- [Work item] Find and return every line of the data that contains the word "discriminate".

**** Material for this exercise

(* ===== verification/Deployment.v ===== *)
(** * The deployed gateway

    From start-up on: requests over HTTP, turns of any number of WebSocket sessions and turns of
    the memory-engine dispatcher, in any order. Every invariant of the components holds in every
    state this reaches, and the dispatcher sends only committed events, each at most once. *)

From S2P Require Import Prelude Json Text Crates Types ConversationProtocol StrictJson ConversationTables Protocol Mentions ActionItems MemoryEngine World Store StoreInvariant ConversationContext Catalog Rooms ConversationStore ConversationTurns ConversationUpdates ConversationInvariant ConversationSteps ConversationReserve CatalogBridge RoomsInvariant RoomTheorems Tasks System AgentService AgentTheorems Auth WebSocket Delivery ConversationService ServiceTheorems Config Http HttpFrame.
Local Open Scope string_scope.
Local Open Scope list_scope.
Local Open Scope Z_scope.

(** ** What is offered to the memory engine *)

Definition offer (evs : list RoomEvent) (m : option MemoryEngineClient) : option MemoryEngineClient :=
  (λ client, foldl (λ c e, (enqueue_committed_event e c).2) client evs) <$> m.

Lemma offer_nil m : offer [] m = m.
Proof. by destruct m. Qed.
Lemma offer_app evs evs' m : offer (evs ++ evs') m = offer evs' (offer evs m).
Proof. destruct m; simpl; [|done]. by rewrite foldl_app. Qed.
Lemma store_ok_perform op w : store_ok (committed w) → store_ok (committed (perform op w)).
Proof. intros Hok. eapply evolves_store_ok; [apply Hok|by apply perform_evolves]. Qed.
Lemma tables_ok0 : store_ok (committed world0).
Proof. apply empty_store_ok. Qed.
Lemma tables_ok1 : store_ok (committed world1).
Proof. rewrite world1_performed. apply store_ok_perform, tables_ok0. Qed.
Lemma tables_ok2 : store_ok (committed world2).
Proof. rewrite world2_performed. apply store_ok_perform, tables_ok1. Qed.
Lemma tables_ok3 : store_ok (committed world3).
Proof. rewrite world3_performed. apply store_ok_perform, tables_ok2. Qed.

(** ** Conversations *)

Lemma one_turn_in_flight_witness :
  reaches world0 world2 ∧
  ∃ row c, turns_of (committed world2) !! task = Some row ∧ in_flight (tn_state row) = true ∧
    lease_ok row ∧ conversations_of (committed world2) !! tn_conversation_id (tn_turn row) = Some c ∧
    cv_active_task_id c = Some task ∧ cv_state c ≠ CvSuperseded.
Proof.
  split; [exact reaches02|]. destruct running2 as (row & Hrow & Hroom & Hfly).
  destruct (proj2 (one_turn_in_flight world0 world2 room eq_refl reaches02) task row Hrow Hroom) as (Hl & _ & Hc).
  destruct (Hc Hfly) as (c & Hconv & Hact & Hst). exists row, c. exact (conj Hrow (conj Hfly (conj Hl (conj Hconv (conj Hact Hst))))).
Defined.

Lemma turn_history_kept_witness : turns_evolve (committed world1) (committed world3).
Proof. exact (turn_history_kept world1 world3 tables_ok1 reaches13). Defined.

Definition outcome_of (r : result ConversationError ConversationUpdateOutcome) : ConversationUpdateOutcome :=
  match r with Ok o => o | Err _ => {| uo_response := Null; uo_event := None |} end.
Definition reservation_of (r : result ConversationError ConversationReservation) : ConversationReservation :=
  match r with Ok o => o | Err _ => {| cr_accepted := Null; cr_prompt := None |} end.

Definition claimed_of (r : result ConversationError (option Value)) : option Value :=
  match r with Ok o => o | Err _ => None end.

Lemma run2 : ConversationTurns.claim policy "worker" world1 = (Ok (claimed_of answer2), world2).
Proof.
  rewrite (surjective_pairing (ConversationTurns.claim policy "worker" world1)).
  apply f_equal2; [vm_compute; reflexivity|reflexivity].
Qed.
Example claim_granted : claimed_of answer2 ≠ None.
Proof. vm_compute. discriminate. Qed.
Lemma enacted1 : reserve_ask world0 = (Ok (reservation_of answer1), world1).
Proof. rewrite (surjective_pairing (reserve_ask world0)). apply f_equal2; [vm_compute; reflexivity|reflexivity]. Qed.
Lemma run3 : record_update policy task token reply world2 = (Ok (outcome_of answer3), world3).
Proof.
  rewrite (surjective_pairing (record_update policy task token reply world2)).
  apply f_equal2; [vm_compute; reflexivity|reflexivity].
Qed.
Lemma run4 :
  record_update policy task token reply world3 =
  (Ok (outcome_of answer4), (record_update policy task token reply world3).2).
Proof. rewrite (surjective_pairing (record_update policy task token reply world3)) at 1. apply f_equal2; [vm_compute; reflexivity|reflexivity]. Qed.
Lemma run5 : reserve_ask world3 = (Ok (reservation_of answer5), (reserve_ask world3).2).
Proof. rewrite (surjective_pairing (reserve_ask world3)) at 1. apply f_equal2; [vm_compute; reflexivity|reflexivity]. Qed.

Lemma turn_update_retry_witness :
  uo_event (outcome_of answer4) = None ∧
  (uo_response (outcome_of answer4) = uo_response (outcome_of answer3) ∨
   uo_response (outcome_of answer4) = pg_json (uo_response (outcome_of answer3))).
Proof.
  exact (proj2 (turn_update_retry policy policy task token reply world2 (outcome_of answer3) world3 world3
    (outcome_of answer4) (record_update policy task token reply world3).2 tables_ok2 run3 (reaches_refl world3) run4)).
Defined.




Lemma reserve_retry_witness :
  cr_prompt (reservation_of answer5) = None ∧
  (cr_accepted (reservation_of answer5) = cr_accepted (reservation_of answer1) ∨
   cr_accepted (reservation_of answer5) = pg_json (cr_accepted (reservation_of answer1))).
Proof.
  exact (proj2 (reserve_retry policy policy ada ask expiry expiry None None true true world0
    (reservation_of answer1) world1 world3 (reservation_of answer5) (reserve_ask world3).2
    no_catalog no_catalog tables_ok0 enacted1 reaches13 run5)).
Defined.

(** ** The frozen context *)

Definition world1_tx : World := (begin_tx world1).2.
Definition context1 : Value :=
  match (build_context room (from_u128 1007) 1 0 (from_u128 1009) policy world1_tx).1 with
  | Ok v => v
  | Err _ => Null
  end.
Definition world1_context : World :=
  (build_context room (from_u128 1007) 1 0 (from_u128 1009) policy world1_tx).2.

Lemma context1_run :
  build_context room (from_u128 1007) 1 0 (from_u128 1009) policy world1_tx = (Ok context1, world1_context).
Proof.
  rewrite (surjective_pairing (build_context room (from_u128 1007) 1 0 (from_u128 1009) policy world1_tx)).
  apply f_equal2; [vm_compute; reflexivity|reflexivity].
Qed.

Lemma world1_tx_state : tx_state (committed world1) (gateway world1) noon (committed world1) world1_tx.
Proof. by split. Qed.

Lemma context_discloses_public_witness :
  ∃ revision, discloses_public room (from_u128 1009) 0 policy (committed world1) revision context1.
Proof.
  exact (proj2 (proj2 (context_discloses_public room (from_u128 1007) 1 0 (from_u128 1009) policy
    (committed world1) (gateway world1) noon (committed world1) world1_tx context1 world1_context
    world1_tx_state context1_run))).
Defined.
(** The two ways the requests of a poll can end. *)
Inductive outcome :=
| Fulfilled (resourceMetrics' : list resourceMetric)
| Rejected (e : apiError).

Definition handleApiError (e : apiError) (p : page) : page :=
  if isCanceled e then p
  else {| page_state :=
            {| resourceMetrics := resourceMetrics (page_state p);
               resourceIsMeshed := resourceIsMeshed (page_state p);
               lastMetricReceivedTime := lastMetricReceivedTime (page_state p);
               pendingRequests := false;
               loaded := true |};
          error := Some e |}.

(** One tick of the polling timer: [loadFromServer] and, unless requests
    were pending, the end of the requests it sent. *)
Definition poll (p : page) (tick : outcome * Z) : page :=
  if pendingRequests (page_state p) then p
  else
    let sent :=
      {| page_state :=
           {| resourceMetrics := resourceMetrics (page_state p);
              resourceIsMeshed := resourceIsMeshed (page_state p);
              lastMetricReceivedTime := lastMetricReceivedTime (page_state p);
              pendingRequests := true;
              loaded := loaded (page_state p) |};
         error := error p |} in
    match tick.1 with
    | Fulfilled resourceMetrics' =>
        {| page_state := onResponses resourceMetrics' tick.2 (page_state sent);
           error := None |}
    | Rejected e => handleApiError e sent
    end.

(** The flag that a stored batch stands for. *)
Definition meshedOf (batch : list resourceMetric) : bool :=
  match batch with
  | [] => true
  | first :: _ =>
      match pods first with
      | Some p => gt_zero (meshedPods p)
      | None => false
      end
  end.

Definition initialPage (now : Z) : page :=
  {| page_state := getInitialState now; error := None |}.

(** A row for examples, with one pod of which [m] are meshed, and the state
    that a first poll leaves behind when it is answered with an unmeshed
    row followed by a meshed one. *)
Definition example_row (m : N) : resourceMetric :=
  {| name := "voting";
     pods := Some {| totalPods := NumericString 1; meshedPods := NumericString m |};
     totalRequests := 150 |}.

Definition example_polled : state :=
  loadFromServer [example_row 0; example_row 1] 2000 (getInitialState 0).

End ResourceDetail.

(* ===================================================================== *)
(** * Properties *)
(* ===================================================================== *)

Module K8sFacts.
Import K8s.

Example friendly_plural : CanonicalResourceNameFromFriendlyName "deployments"
                          = (Deployment, None).
Proof. reflexivity. Qed.

Example friendly_unknown :
  CanonicalResourceNameFromFriendlyName "pdb"
  = ("", Some "cannot find Kubernetes canonical name from friendly name [pdb]").
Proof. reflexivity. Qed.

Example short_name_of_all : ShortNameFromCanonicalResourceName All = "".
Proof. reflexivity. Qed.

(** C10: for every canonical resource name [c] of [AllResources], the short
    name of [c] is not the empty string and
    [CanonicalResourceNameFromFriendlyName] maps it back to [c] with a nil
    error. *)
Theorem short_name_round_trip :
  Forall (fun c =>
            ShortNameFromCanonicalResourceName c ≠ ""
            ∧ CanonicalResourceNameFromFriendlyName
                (ShortNameFromCanonicalResourceName c) = (c, None))
         AllResources.
Proof.
  unfold AllResources.
  repeat (constructor; [split; [discriminate | reflexivity] |]).
  constructor.
Qed.

(** Case analysis on the [switch] of the friendly names. *)
Lemma canonical_cases f :
  (f ∈ friendlyNames
   /\ exists c, CanonicalResourceNameFromFriendlyName f = (c, None)
                /\ c ∈ All :: AllResources
                /\ CanonicalResourceNameFromFriendlyName c = (c, None)
                /\ (c <> All ->
                    CanonicalResourceNameFromFriendlyName
                      (ShortNameFromCanonicalResourceName c) = (c, None)
                    /\ String.length (ShortNameFromCanonicalResourceName c)
                       <= String.length f))
  \/ ((f ∉ friendlyNames)
      /\ CanonicalResourceNameFromFriendlyName f
         = ("", Some ("cannot find Kubernetes canonical name from friendly name ["
                        ++ f ++ "]"))).
Proof.
  destruct (decide (f ∈ friendlyNames)) as [Hin|Hout].
  - left. split; [exact Hin|]. unfold friendlyNames in Hin.
    repeat (apply elem_of_cons in Hin as [->|Hin];
            [eexists; split; [reflexivity|];
             split; [by apply (bool_decide_unpack _)|];
             split; [reflexivity|];
             intros Hne; split;
               [first [reflexivity | by destruct Hne]
               | first [by destruct Hne | (simpl; lia)]] |]).
    by apply elem_of_nil in Hin.
  - right. split; [exact Hout|].
    unfold CanonicalResourceNameFromFriendlyName, is_case.
    repeat (rewrite bool_decide_false;
            [|intros Hc; apply Hout; unfold friendlyNames;
              repeat (apply elem_of_cons in Hc as [->|Hc];
                      [by apply (bool_decide_unpack _)|]);
              by apply elem_of_nil in Hc]).
    reflexivity.
Qed.
Lemma delete_satellite_cascade_witness :
  (∃ d', delete_satellite 1 tracked_db =
           (Return (jsonify (obj [("deleted", PBool true)]) 200), d') ∧
         satellites d' = [] ∧
         positions d' = [] ∧
         list_positions (Some "1") None None d' =
           (Return (jsonify (PList []) 200), d')) ∧
  delete_satellite 9 tracked_db =
    (Return (jsonify (error_body "satellite not found") 404), tracked_db).
Proof.
  destruct (delete_satellite_cascade 1 tracked_db) as (Hdel & _).
  destruct (delete_satellite_cascade 9 tracked_db) as (_ & Hmiss).
  split.
  - destruct Hdel as (d' & Hrun & Hsat & Hpos & Hlist); [compute_done|].
    exists d'. split_and!; [done|done|done|].
    apply (Hlist "1" None None 50); reflexivity.
  - apply Hmiss. compute_done.
Defined.

(** ** Partial updates *)

Lemma field_opt_inv {A} data k (conv : pyval → result A) o :
  field_opt data k conv = Return o →
  data_contains data k = Return (bool_decide (is_Some o)).
Proof.
  unfold field_opt. destruct (data_contains data k) as [[|]|e]; simpl; [| |done].
  - destruct (data_item data k) as [v|e]; simpl; [|done].
    destruct (conv v) as [x|e]; simpl; [|done]. by intros [= <-].
  - by intros [= <-].
Qed.
(** * Book-Price-Predictor: the catalogue crawl of [scraping/]

    A shallow embedding of [scraping/scrape_books_bs.py] (the sequential
    crawler) and [scraping/scrape_local_async.py] (the concurrent one), with
    the properties their specification states about them; and of
    [scraping/generate_synthetic_books.py] (the generator of the local
    pages), of [preprocess_features] of [ml/train_model.py] and of the
    description length of [app/app.py], with properties read off the code.

    Conventions.
    - A Python [str] is a [string]; each [ascii] stands for one code point
      below 256.
    - An exception is a value of [exn]; a function that can raise returns
      [result].
    - A BeautifulSoup document is the record of what the scraper's own
      queries ([find], [find_all], [select]) return on it. *)

From Stdlib Require Import ZArith QArith Ascii Lia Lqa.
From Stdlib Require String.
From stdpp Require Import base option list gmap strings sorting pretty.

#[local] Arguments String.append !_ _ /.
#[local] Close Scope Q_scope.

(** ** Python string methods *)

Module PyStr.

(** [str.isspace] on one code point below 256: TAB..CR, FS..US, SPACE,
    NEL and NBSP. *)
Definition is_space (c : ascii) : bool :=
  let n := Ascii.N_of_ascii c in
  ((9 <=? n) && (n <=? 13) || (28 <=? n) && (n <=? 32)
   || (n =? 133) || (n =? 160))%N.

Fixpoint lstrip (s : string) : string :=
  match s with
  | String c s' => if is_space c then lstrip s' else s
  | EmptyString => EmptyString
  end.

Fixpoint rstrip (s : string) : string :=
  match s with
  | String c s' =>
      match rstrip s' with
      | EmptyString => if is_space c then EmptyString else String c EmptyString
      | t => String c t
      end
  | EmptyString => EmptyString
  end.

(** [s.strip()] *)
Definition strip (s : string) : string := rstrip (lstrip s).

Fixpoint all_space (s : string) : bool :=
  match s with
  | String c s' => is_space c && all_space s'
  | EmptyString => true
  end.

(** [s.startswith(p)] *)
Definition startswith (p s : string) : bool := String.prefix p s.

(** [s[n:]] *)
Fixpoint slice_from (n : nat) (s : string) : string :=
  match n, s with
  | S n', String _ s' => slice_from n' s'
  | _, _ => s
  end.

(** [s.endswith(p)] *)
Definition endswith (p s : string) : bool :=
  (String.length p <=? String.length s)%nat
  && String.eqb (slice_from (String.length s - String.length p) s) p.

(** [sub in s] *)
Fixpoint contains (sub s : string) : bool :=
  startswith sub s
  || match s with
     | String _ s' => contains sub s'
     | EmptyString => false
     end.

(** ** [str.replace]

    [replace_go old new skip s] scans [s] from the left; [skip] counts the
    characters of a match just replaced that are still to be passed over.
    A match at the scanning position is replaced and scanning resumes
    after it, so matches are the leftmost non-overlapping ones. *)
Fixpoint replace_go (old new : string) (skip : nat) (s : string) : string :=
  match s with
  | EmptyString => EmptyString
  | String c s' =>
      match skip with
      | S k => replace_go old new k s'
      | O =>
          if startswith old s
          then new +:+ replace_go old new (String.length old - 1) s'
          else String c (replace_go old new 0 s')
      end
  end.

(** With an empty [old], Python puts [new] before every character and
    at the end. *)
Fixpoint intersperse (new s : string) : string :=
  match s with
  | EmptyString => new
  | String c s' => new +:+ String c (intersperse new s')
  end.

(** [s.replace(old, new)] *)
Definition replace (old new s : string) : string :=
  match old with
  | EmptyString => intersperse new s
  | _ => replace_go old new 0 s
  end.

(** *** Which characters a replacement by the empty string deletes

    To tell which characters of [s] the call [s.replace(old, "")] takes
    out, the same scan is run on characters that each carry a mark (its
    position, say); the marks left in the result are those of the
    characters kept. *)
Fixpoint mark_from (n : nat) (s : string) : list (ascii * nat) :=
  match s with
  | EmptyString => []
  | String c s' => (c, n) :: mark_from (S n) s'
  end.

Fixpoint unmark {T : Type} (s : list (ascii * T)) : string :=
  match s with
  | [] => EmptyString
  | (c, _) :: s' => String c (unmark s')
  end.

Fixpoint delete_go {T : Type} (old : string) (skip : nat) (s : list (ascii * T))
  : list (ascii * T) :=
  match s with
  | [] => []
  | x :: s' =>
      match skip with
      | S k => delete_go old k s'
      | O =>
          if startswith old (unmark s)
          then delete_go old (String.length old - 1) s'
          else x :: delete_go old 0 s'
      end
  end.

(** [s.replace(old, "")] on marked characters, for a non-empty [old]. *)
Definition delete_marked {T : Type} (old : string) (s : list (ascii * T))
  : list (ascii * T) :=
  delete_go old 0 s.

(** [os.path.join(a, b)] on POSIX. *)
Definition path_join (a b : string) : string :=
  if startswith "/" b then b
  else if String.eqb a "" || endswith "/" a then a +:+ b
  else a +:+ "/" +:+ b.

(** [s * k], a string repeated. *)
Fixpoint times (s : string) (k : nat) : string :=
  match k with
  | O => EmptyString
  | S k' => s +:+ times s k'
  end.

End PyStr.


(** ** Python values, dictionaries and exceptions *)

Module Py.

(** The values the scrapers put into their records. A float is modelled
    by a rational in lowest terms: the rational a decimal numeral spells
    stands for the float that [float] makes of the numeral, the double
    nearest to it. The rounding is left out, and so is [inf]. [PNaN] is
    pandas' missing number. *)
Inductive pyval : Type :=
| PNone
| PNaN
| PStr (s : string)
| PInt (z : Z)
| PFloat (q : Q).

Definition of_optional (o : option string) : pyval :=
  match o with
  | Some s => PStr s
  | None => PNone
  end.

(** A [dict] with string keys, in insertion order. *)
Definition pydict : Type := list (string * pyval).

Fixpoint dict_get (k : string) (d : pydict) : option pyval :=
  match d with
  | [] => None
  | (k', v) :: d' => if String.eqb k k' then Some v else dict_get k d'
  end.

(** [d[k] = v]: an existing key keeps its place. *)
Fixpoint dict_set (k : string) (v : pyval) (d : pydict) : pydict :=
  match d with
  | [] => [(k, v)]
  | (k', v') :: d' =>
      if String.eqb k k' then (k, v) :: d' else (k', v') :: dict_set k v d'
  end.

(** [d.update(d2)] *)
Definition dict_update (d d2 : pydict) : pydict :=
  foldl (fun acc kv => dict_set kv.1 kv.2 acc) d d2.

Definition keys (d : pydict) : list string := d.*1.

Inductive exn : Type :=
| HTTPError (url : string) (status_code : Z)
| ConnectionError (url : string)
| AttributeError
| TypeError
| KeyError (key : string)
| ValueError (arg : string).

(** The outcome of a call: a value, an exception, or (for the crawl's
    [while True] only) a loop that has not ended within the steps
    allowed. *)
Inductive result (A : Type) : Type :=
| Ok (a : A)
| Raise (e : exn)
| Unfinished.
#[global] Arguments Ok {A} a.
#[global] Arguments Raise {A} e.
#[global] Arguments Unfinished {A}.

Definition rbind {A B : Type} (r : result A) (k : A -> result B) : result B :=
  match r with
  | Ok a => k a
  | Raise e => Raise e
  | Unfinished => Unfinished
  end.

(** [x.attr] or [x[...]] on a value that may be [None]. *)
Definition deref {A : Type} (e : exn) (o : option A) : result A :=
  match o with
  | Some a => Ok a
  | None => Raise e
  end.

********

- [Output for this exercise]
Proof. vm_compute. discriminate. Qed.
  repeat (constructor; [split; [discriminate | reflexivity] |]).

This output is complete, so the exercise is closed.